With so many investment banks in the United States, capital market intermediation and trading are strong and robust. Unlike commercial banks, the state of a countries investment banking helps to create present and future consumption of the country. The United States is the leader in recognizing the importance of investment banking over commercial banking.
The government as well and dominant companies have come to rely on investment bankers to raise funds for their organization or business. In turn, investment banks will match securities for sale with investors. This adds liquidity to the market. Not only do businesses become more efficient, but they also grow fast.

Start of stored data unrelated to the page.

(** [dev/core/service_manager/security/sm_rate_limit.c:51-59 refill_bucket] *)
Definition refill_bucket (b : bucket_t) (now rate capacity : double) : bucket_t :=
  let elapsed := dsub now (last_refill b) in
  if dlt d0 elapsed then
    let t := dadd (tokens b) (dmul elapsed rate) in
    mk_bucket (b_pid b) (if dlt capacity t then capacity else t) now
  else b.

(** [dev/core/service_manager/security/sm_rate_limit.c:63-75 sm_rate_limit_init] *)
Definition sm_rate_limit_init (now : double) : rate_state :=
  mk_rate [] SM_RATE_GLOBAL_CAPACITY now.

(** [dev/core/service_manager/security/sm_rate_limit.c:90-98 sm_rate_limit_check,
    the global refill] *)
Definition refill_global (now : double) (s : rate_state) : rate_state :=
  let elapsed := dsub now (g_last_refill s) in
  if dlt d0 elapsed then
    let t := dadd (g_tokens s) (dmul elapsed SM_RATE_GLOBAL_REFILL) in
    mk_rate (pid_table s) (if dlt SM_RATE_GLOBAL_CAPACITY t then SM_RATE_GLOBAL_CAPACITY else t) now
  else s.

(** [dev/core/service_manager/security/sm_rate_limit.c:107-117 sm_rate_limit_check,
    the search] [inl i]: the PID's entry; [inr i]: none, [i] is the slot with the
    oldest refill. *)
Fixpoint find_entry (tbl : list bucket_t) (pid : Z) (i lru_idx : nat) (lru_time : double)
    : nat + nat :=
  match tbl with
  | [] => inr lru_idx
  | b :: tbl' =>
      if b_pid b =? pid then inl i
      else if dlt (last_refill b) lru_time then find_entry tbl' pid (S i) i (last_refill b)
           else find_entry tbl' pid (S i) lru_idx lru_time
  end.

(** [dev/core/service_manager/security/sm_rate_limit.c:119-136 sm_rate_limit_check,
    the entry for this PID] *)
Definition get_entry (now : double) (pid : Z) (tbl : list bucket_t) : nat * list bucket_t :=
  let fresh := mk_bucket pid SM_RATE_PID_CAPACITY now in
  match find_entry tbl pid 0 0 DBL_MAX with
  | inl i => (i, tbl)
  | inr lru =>
      if Nat.ltb (length tbl) SM_RATE_TABLE_SIZE then (length tbl, tbl ++ [fresh])
      else (lru, <[lru := fresh]> tbl)
  end.

#[export] Instance bucket_inhabited : Inhabited bucket_t := populate (mk_bucket 0 d0 d0).

(** [dev/core/service_manager/security/sm_rate_limit.c:77-155 sm_rate_limit_check] *)
Definition sm_rate_limit_check (now : double) (pid : Z) (s : rate_state) : Z * rate_state :=
  let s1 := refill_global now s in
  if dlt (g_tokens s1) d1 then (SM_ERR_RATELIMIT, s1)
  else
    let '(i, tbl) := get_entry now pid (pid_table s1) in
    let e := refill_bucket (tbl !!! i) now SM_RATE_PID_REFILL SM_RATE_PID_CAPACITY in
    let tbl1 := <[i := e]> tbl in
    if dlt (tokens e) d1
    then (SM_ERR_RATELIMIT, mk_rate tbl1 (g_tokens s1) (g_last_refill s1))
    else
      let e2 := mk_bucket (b_pid e) (dsub (tokens e) d1) (last_refill e) in
      (SM_OK, mk_rate (<[i := e2]> tbl1) (dsub (g_tokens s1) d1) (g_last_refill s1)).

(** [dev/core/service_manager/security/sm_rate_limit.c:157-164 sm_rate_limit_cleanup] *)
Definition sm_rate_limit_cleanup (s : rate_state) : rate_state :=
  mk_rate [] d0 (g_last_refill s).

(** ** Per-service buckets and the penalty box *)

(** [dev/core/service_manager/security/sm_advanced_ratelimit.h:25-32 PENALTY_THRESHOLD] *)
Definition PENALTY_THRESHOLD : Z := 5.
Definition PENALTY_WINDOW_SECS : Z := 30.
Definition PENALTY_DURATION_SECS : Z := 60.
Definition MAX_SERVICE_BUCKETS : nat := 256.

#[global] Arguments MAX_SERVICE_BUCKETS : simpl never.

(** [dev/core/service_manager/security/sm_advanced_ratelimit.c:22-27 service_bucket_t] *)
Record service_bucket_t := mk_sbucket {
  sb_name : string; sb_pid : Z; sb_tokens : double; sb_last_refill : double
}.

(** [dev/core/service_manager/security/sm_advanced_ratelimit.c:31-37 penalty_entry_t] *)
Record penalty_entry_t := mk_penalty {
  pe_name : string; pe_pid : Z; violation_count : Z; window_start : Z; ban_until : Z
}.

#[export] Instance penalty_inhabited : Inhabited penalty_entry_t :=
  populate (mk_penalty "" 0 0 0 0).

(** [dev/core/service_manager/security/sm_advanced_ratelimit.c:43-49 g_limits] The
    used prefixes of the two arrays. *)
Record limits_state := mk_limits {
  buckets : list service_bucket_t; penalties : list penalty_entry_t
}.

(** [dev/core/service_manager/security/sm_advanced_ratelimit.c:53-62 sm_ratelimit_init] *)
Definition sm_ratelimit_init : limits_state := mk_limits [] [].

Definition is_penalty_of (pid : Z) (nm : string) (p : penalty_entry_t) : Prop :=
  pe_pid p = pid /\ strncmp_eq 64 (pe_name p) nm = true.

#[export] Instance is_penalty_of_dec pid nm p : Decision (is_penalty_of pid nm p).
Proof. unfold is_penalty_of. apply _. Defined.

Definition penalty_idx (pid : Z) (nm : string) (ps : list penalty_entry_t) : option nat :=
  fst <$> list_find (is_penalty_of pid nm) ps.

(** [dev/core/service_manager/security/sm_advanced_ratelimit.c:71-89
    _find_or_create_penalty] The index of the entry, and the array. *)
Definition find_or_create_penalty (pid : Z) (nm : string) (ps : list penalty_entry_t)
    : option nat * list penalty_entry_t :=
  match penalty_idx pid nm ps with
  | Some i => (Some i, ps)
  | None =>
      if Nat.leb MAX_SERVICE_BUCKETS (length ps) then (None, ps)
      else (Some (length ps), ps ++ [mk_penalty (strncpy_z 63 nm) pid 0 0 0])
  end.

(** [dev/core/service_manager/security/sm_advanced_ratelimit.c:102-121
    _record_violation, the counting] *)
Definition count_violation (now : Z) (p : penalty_entry_t) : penalty_entry_t :=
  let '(vc, ws) :=
    if (window_start p =? 0) || (PENALTY_WINDOW_SECS <? now - window_start p)
    then (0, now) else (violation_count p, window_start p) in
  let vc := i32 (vc + 1) in
  if PENALTY_THRESHOLD <=? vc
  then mk_penalty (pe_name p) (pe_pid p) 0 0 (now + PENALTY_DURATION_SECS)
  else mk_penalty (pe_name p) (pe_pid p) vc ws (ban_until p).

(** [dev/core/service_manager/security/sm_advanced_ratelimit.c:95-122 _record_violation] *)
Definition record_violation (now pid : Z) (nm : string) (s : limits_state) : limits_state :=
  match find_or_create_penalty pid nm (penalties s) with
  | (None, _) => s
  | (Some i, ps) => mk_limits (buckets s) (<[i := count_violation now (ps !!! i)]> ps)
  end.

Even though investment banks are separate from commercial banks, they work hand in hand to determine the interest rates. This is extremely crucial, especially in a shifting economy. Interest rates for commercial products and investment products both influence each other.
What also happens with the importance of interest rates is that they predict how profitable it is to borrow funds. When interest rates are high, savings are high. When it is low, savings are low. The information that investment banks determine not alone has to be accurate; it is highly dependent upon.

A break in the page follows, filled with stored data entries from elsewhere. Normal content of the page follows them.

(* ===== verification/Shutdown.v ===== *)
(** * Graceful shutdown (lifecycle/sm_graceful_shutdown.c)

    The hooks, the SIGTERM to every service in reverse dependency order (or, when
    there is no order, in reverse registration order), the wait, and the SIGKILL
    to what is left. *)

From S2P Require Import Prelude Registry Dependencies Health.

(** [dev/core/service_manager/lifecycle/sm_graceful_shutdown.c:18-22 g_shutdown_hooks]
    the first [g_hook_count] addresses, 0 is NULL. *)
Definition MAX_SHUTDOWN_HOOKS : nat := 10.

(** [dev/core/service_manager/lifecycle/sm_graceful_shutdown.c:24-33
    sm_register_shutdown_hook] *)
Definition sm_register_shutdown_hook (hook : Z) (hooks : list Z) : list Z :=
  if hook =? 0 then hooks
  else if Nat.ltb (length hooks) MAX_SHUTDOWN_HOOKS then hooks ++ [hook] else hooks.

Inductive action :=
| Hook (h : Z)
| Signal (p : Z) (sg : signal)
| Save.                       (** [sm_persistence_save (NULL)] *)

(** [dev/core/service_manager/lifecycle/sm_graceful_shutdown.c:69-73 sm_graceful_shutdown, the signal of
    one service] *)
Definition signal_entry (sg : signal) (e : service_entry_t) : list action :=
  if bool_decide (status e <> SERVICE_STOPPED) && (1 <? pid e) then [Signal (pid e) sg] else [].

(** [dev/core/service_manager/lifecycle/sm_graceful_shutdown.c:66-77
    sm_graceful_shutdown, one name of the order] *)
Definition term_named (services : list service_entry_t) (nm : string) : list action :=
  match index_of name nm services with
  | Some j => signal_entry SIGTERM (services !!! j)
  | None => []
  end.

(** [dev/core/service_manager/lifecycle/sm_graceful_shutdown.c:57-88
    sm_graceful_shutdown, the SIGTERMs] *)
Definition send_terms (g : deps_table) (services : list service_entry_t) : list action :=
  let '(rc, order, n) :=
    sm_deps_get_startup_order g (replicate 32 ""%string) (Z.of_nat (length services)) in
  if (rc =? 0) && Nat.ltb 0 n
  then ((fun i => order !!! i) <$> reverse (seq 0 n)) ≫= term_named services
  else reverse services ≫= signal_entry SIGTERM.

(** [dev/core/service_manager/lifecycle/sm_graceful_shutdown.c:92-108
    sm_graceful_shutdown, the wait] How many snapshots the loop takes; a
    snapshot that fails counts as nothing running. *)
Fixpoint polls (snap : nat -> option (list service_entry_t)) (n i : nat) : nat :=
  match n with
  | O => O
  | S n' =>
      let running :=
        match snap i with
        | Some l => existsb (fun e => bool_decide (status e <> SERVICE_STOPPED)) l
        | None => false
        end in
      if running then S (polls snap n' (S i)) else 1%nat
  end.

(** [dev/core/service_manager/lifecycle/sm_graceful_shutdown.c:35-126
    sm_graceful_shutdown] [snap k]: the k-th answer of [sm_registry_get_all]. *)
Definition sm_graceful_shutdown (timeout_sec : Z) (hooks : list Z) (g : deps_table)
    (snap : nat -> option (list service_entry_t)) : list action :=
  (Hook <$> filter (fun h => h <> 0) hooks) ++
  match snap 0%nat with
  | None => []
  | Some services =>
      let n := polls snap (Z.to_nat (timeout_sec * 10)) 1 in
      send_terms g services ++
      match snap (S n) with
      | Some l => l ≫= signal_entry SIGKILL
      | None => []
      end ++ [Save]
  end.

(** [dev/core/service_manager/lifecycle/sm_graceful_shutdown.c:128-132
    sm_force_shutdown] *)
Definition sm_force_shutdown := sm_graceful_shutdown 1.

(** ** The order of the signals *)

(** The processes that get SIGTERM, in order. *)
Definition sigterms (l : list action) : list Z :=
  l ≫= fun a => match a with Signal p SIGTERM => [p] | _ => [] end.

Lemma sigterms_app l1 l2 : sigterms (l1 ++ l2) = sigterms l1 ++ sigterms l2.
Proof. apply bind_app. Qed.

Lemma sigterms_hooks hs : sigterms (Hook <$> hs) = [].
Proof. by induction hs. Qed.

Lemma sigterms_kill l : sigterms (l ≫= signal_entry SIGKILL) = [].
Proof.
  induction l as [|e l IH]; [done|]. rewrite bind_cons, sigterms_app, IH, app_nil_r.
  unfold signal_entry. by destruct (_ && _).
Qed.

Lemma shutdown_sigterms timeout hooks g snap services : snap 0%nat = Some services ->
  sigterms (sm_graceful_shutdown timeout hooks g snap) = sigterms (send_terms g services).
Proof.
  intros Hs. unfold sm_graceful_shutdown. rewrite Hs, !sigterms_app, sigterms_hooks.
  assert (Hk : forall o, sigterms (match o with Some l => l ≫= signal_entry SIGKILL | None => [] end) = [])
    by (intros [l|]; [apply sigterms_kill|done]).
  rewrite Hk. simpl. by rewrite app_nil_r.
Qed.

(** Every entry of the table comes after what it depends on. *)
Definition registered_in_order (g : deps_table) : Prop :=
  forall i d, (i < length g)%nat -> d ∈ depends_on (g !!! i) ->
    exists k, (k < i)%nat /\ service_name (g !!! k) = d.

Lemma ordered_terms g services : deps_inv g -> registered_in_order g -> g <> [] ->
  (length g <= length services)%nat ->
  send_terms g services = reverse (service_name <$> g) ≫= term_named services.
Proof.
  intros Hg Ho Hne Hl. unfold send_terms.
  pose proof (startup_order_spec g (Z.of_nat (length services)) (replicate 32 ""%string) Hg) as H.
  destruct (sm_deps_get_startup_order _ _ _) as [[rc order] n] eqn:Hc.
  destruct H as (Hok & Ht & _); [rewrite length_replicate; apply Hg|].
  assert (rc = 0) as ->. { apply Hok. split; [done|lia]. }
  specialize (Ht eq_refl). assert (Hn : n = length g).
  { unfold sm_deps_get_startup_order in Hc. cbv zeta in Hc. set (s := fold_left _ _ _) in *.
    clearbody s. simplify_eq. destruct (Nat.eqb_spec (ordered s) (length g)); [done|discriminate]. }
  destruct (Nat.ltb_spec 0 n); [|destruct g; [done|simpl in *; lia]]. cbn [andb Z.eqb].
  rewrite <- Ht. f_equal. rewrite fmap_reverse. f_equal.
  apply (f_equal length) in Ht as Hlen. rewrite length_take, length_fmap in Hlen.
  apply list_eq. intros i. rewrite list_lookup_fmap. destruct (decide (i < n)%nat).
  - rewrite lookup_seq_lt, lookup_take_lt by done. simpl.
    symmetry. apply list_lookup_lookup_total_lt. lia.
  - rewrite lookup_seq_ge, lookup_take_ge by lia. done.
Qed.

(** A service that runs and can be signalled. *)
Definition signalled (e : service_entry_t) : Prop := status e <> SERVICE_STOPPED /\ 1 < pid e.

Lemma term_named_found services e : NoDup (name <$> services) -> e ∈ services -> signalled e ->
  term_named services (name e) = [Signal (pid e) SIGTERM].
Proof.
  intros Hn He [Hs Hp]. apply list_elem_of_lookup in He as [j Hj].
  assert (He : services !!! j = e) by (by apply list_lookup_total_correct).
  pose proof (lookup_lt_Some _ _ _ Hj). unfold term_named.
  rewrite <- He at 1. rewrite index_of_key, He by done. unfold signal_entry.
  rewrite bool_decide_true by done. by destruct (Z.ltb_spec 1 (pid e)); [|lia].
Qed.

Lemma list_two {A} (l : list A) i k x y : (k < i)%nat -> l !! k = Some y -> l !! i = Some x ->
  exists l1 l2 l3, reverse l = l1 ++ x :: l2 ++ y :: l3.
Proof.
  intros Hki Hk Hi. pose proof (lookup_lt_Some _ _ _ Hi).
  exists (reverse (drop (S i) l)), (reverse (take (i - S k) (drop (S k) l))), (reverse (take k l)).
  rewrite <- (take_drop_middle l k y Hk) at 1.
  assert (Hi' : drop (S k) l !! (i - S k)%nat = Some x)
    by (rewrite lookup_drop; replace (S k + (i - S k))%nat with i by lia; done).
  rewrite <- (take_drop_middle _ _ _ Hi') at 1. rewrite drop_drop.
  replace (S k + S (i - S k))%nat with (S i) by lia.
  rewrite !reverse_app, !reverse_cons, reverse_app, reverse_cons. by rewrite <- !app_assoc.
Qed.

(** When the dependency table was registered in order, a service gets its
    SIGTERM before every service it depends on. *)
Theorem dependents_stop_first timeout hooks g snap services i k ei ek :
  deps_inv g -> registered_in_order g -> (length g <= length services)%nat ->
  snap 0%nat = Some services -> NoDup (name <$> services) ->
  (i < length g)%nat -> depends g i k ->
  ei ∈ services -> name ei = service_name (g !!! i) -> signalled ei ->
  ek ∈ services -> name ek = service_name (g !!! k) -> signalled ek ->
  exists l1 l2 l3,
    sigterms (sm_graceful_shutdown timeout hooks g snap) = l1 ++ pid ei :: l2 ++ pid ek :: l3.
Proof.
  intros Hg Ho Hl Hs Hnd Hi (d & Hd & Hf) Hei Hni Hsi Hek Hnk Hsk.
  apply index_of_Some in Hf as (Hk & Hkd & _).
  destruct (Ho i d Hi Hd) as (k' & Hk' & Hd').
  assert (Hkk : k' = k).
  { assert (H1 : index_of service_name d g = Some k)
      by (rewrite <- Hkd; by apply index_of_key; [apply Hg|]).
    assert (H2 : index_of service_name d g = Some k')
      by (rewrite <- Hd'; apply index_of_key; [apply Hg|lia]). congruence. }
  subst k'. rewrite (shutdown_sigterms _ _ _ _ _ Hs), ordered_terms by (done || (intros ->; simpl in Hi; lia)).
  destruct (list_two (service_name <$> g) i k (name ei) (name ek)) as (l1 & l2 & l3 & Hr); [done|..].
  { by rewrite list_lookup_fmap, list_lookup_lookup_total_lt, Hnk by lia. }
  { by rewrite list_lookup_fmap, list_lookup_lookup_total_lt, Hni by lia. }
  rewrite Hr, bind_app, bind_cons, bind_app, bind_cons.
  rewrite (term_named_found _ ei), (term_named_found _ ek) by done. rewrite !sigterms_app.
  by eexists _, _, _.
Qed.

(** A service the table does not name is not asked to stop: it gets no SIGTERM,
    only the final SIGKILL. *)
Lemma undeclared_not_asked timeout hooks g snap services e :
  deps_inv g -> registered_in_order g -> g <> [] -> (length g <= length services)%nat ->
  snap 0%nat = Some services -> e ∈ services -> name e ∉ (service_name <$> g) ->
  (forall e', e' ∈ services -> pid e' = pid e -> e' = e) ->
  pid e ∉ sigterms (sm_graceful_shutdown timeout hooks g snap).
Proof.
  intros Hg Ho Hne Hl Hs He Hn Hu. rewrite (shutdown_sigterms _ _ _ _ _ Hs), ordered_terms by done.
  intros (a & Ha & Hin)%list_elem_of_bind. apply list_elem_of_bind in Hin as (nm & Hin & Hnm).
  rewrite elem_of_reverse in Hnm. unfold term_named in Hin.
  destruct (index_of name nm services) as [j|] eqn:Hj; [|by apply elem_of_nil in Hin].
  apply index_of_Some in Hj as (Hjl & Hjn & _). unfold signal_entry in Hin.
  destruct (_ && _); [|by apply elem_of_nil in Hin]. apply list_elem_of_singleton in Hin as ->.
  apply list_elem_of_singleton in Ha. apply Hn.
  rewrite <- (Hu (services !!! j)), Hjn; [done| |done].
  apply (list_elem_of_lookup_2 _ j). by apply list_lookup_lookup_total_lt.
Qed.

(** ** Witness *)

Definition svc (nm : string) (p : Z) : service_entry_t :=
  mk_entry nm "/run/s" "/run/r" p 0 0 0 SVC_TIER_NORMAL 0 0 SERVICE_RUNNING 0 0 0.
Definition three : list service_entry_t := [svc "app" 12; svc "net" 10; svc "db" 11].

Lemma net_db_app_in_order : registered_in_order net_db_app.
Proof.
  intros i d Hi Hd. destruct i as [|[|[|i]]]; [| | |simpl in Hi; lia]; simpl in Hd.
  - by apply elem_of_nil in Hd.
  - apply list_elem_of_singleton in Hd as ->. exists 0%nat. split; [lia|done].
  - apply elem_of_cons in Hd as [->|Hd]; [exists 1%nat; split; [lia|done]|].
    apply list_elem_of_singleton in Hd as ->. exists 0%nat. split; [lia|done].
Qed.

Lemma dependents_stop_first_witness :
  exists l1 l2 l3, sigterms (sm_graceful_shutdown 1 [7] net_db_app (fun _ => Some three)) =
    l1 ++ 12 :: l2 ++ 10 :: l3.
Proof.
  apply (dependents_stop_first 1 [7] net_db_app (fun _ => Some three) three 2 0
           (svc "app" 12) (svc "net" 10)).
  - apply net_db_app_inv.
  - apply net_db_app_in_order.
  - simpl. lia.
  - reflexivity.
  - apply (bool_decide_unpack _). by vm_compute.
  - simpl. lia.
  - exists "net"%string. split; [right; left|reflexivity].
  - left.
  - reflexivity.
  - split; [discriminate|simpl; lia].
  - right. left.
  - reflexivity.
  - split; [discriminate|simpl; lia].
Defined.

What do Investment Banks Mean for the Future?
In today’s times and for future considerations, investment banks have to do more than just complete transactions. Because so many companies and organizations rely on them, their job is to also educate and inform. The more an investment bank can make the process user-friendly for a company or organization, the more stable their role as an intermediary will be. A quality investment banker will continually educate himself or herself to make the best investment decisions.
Companies and organizations will always need investment bankers. However, the field will continue to change and evolve, and investment bankers will need to work with existing investment decision models and invent new models and services. Furthermore, no 21st-century investment banker can survive with a cash-only model. Electronic record systems that are bullet-proof for today’s scams and cyber theft are a crucial part of the process.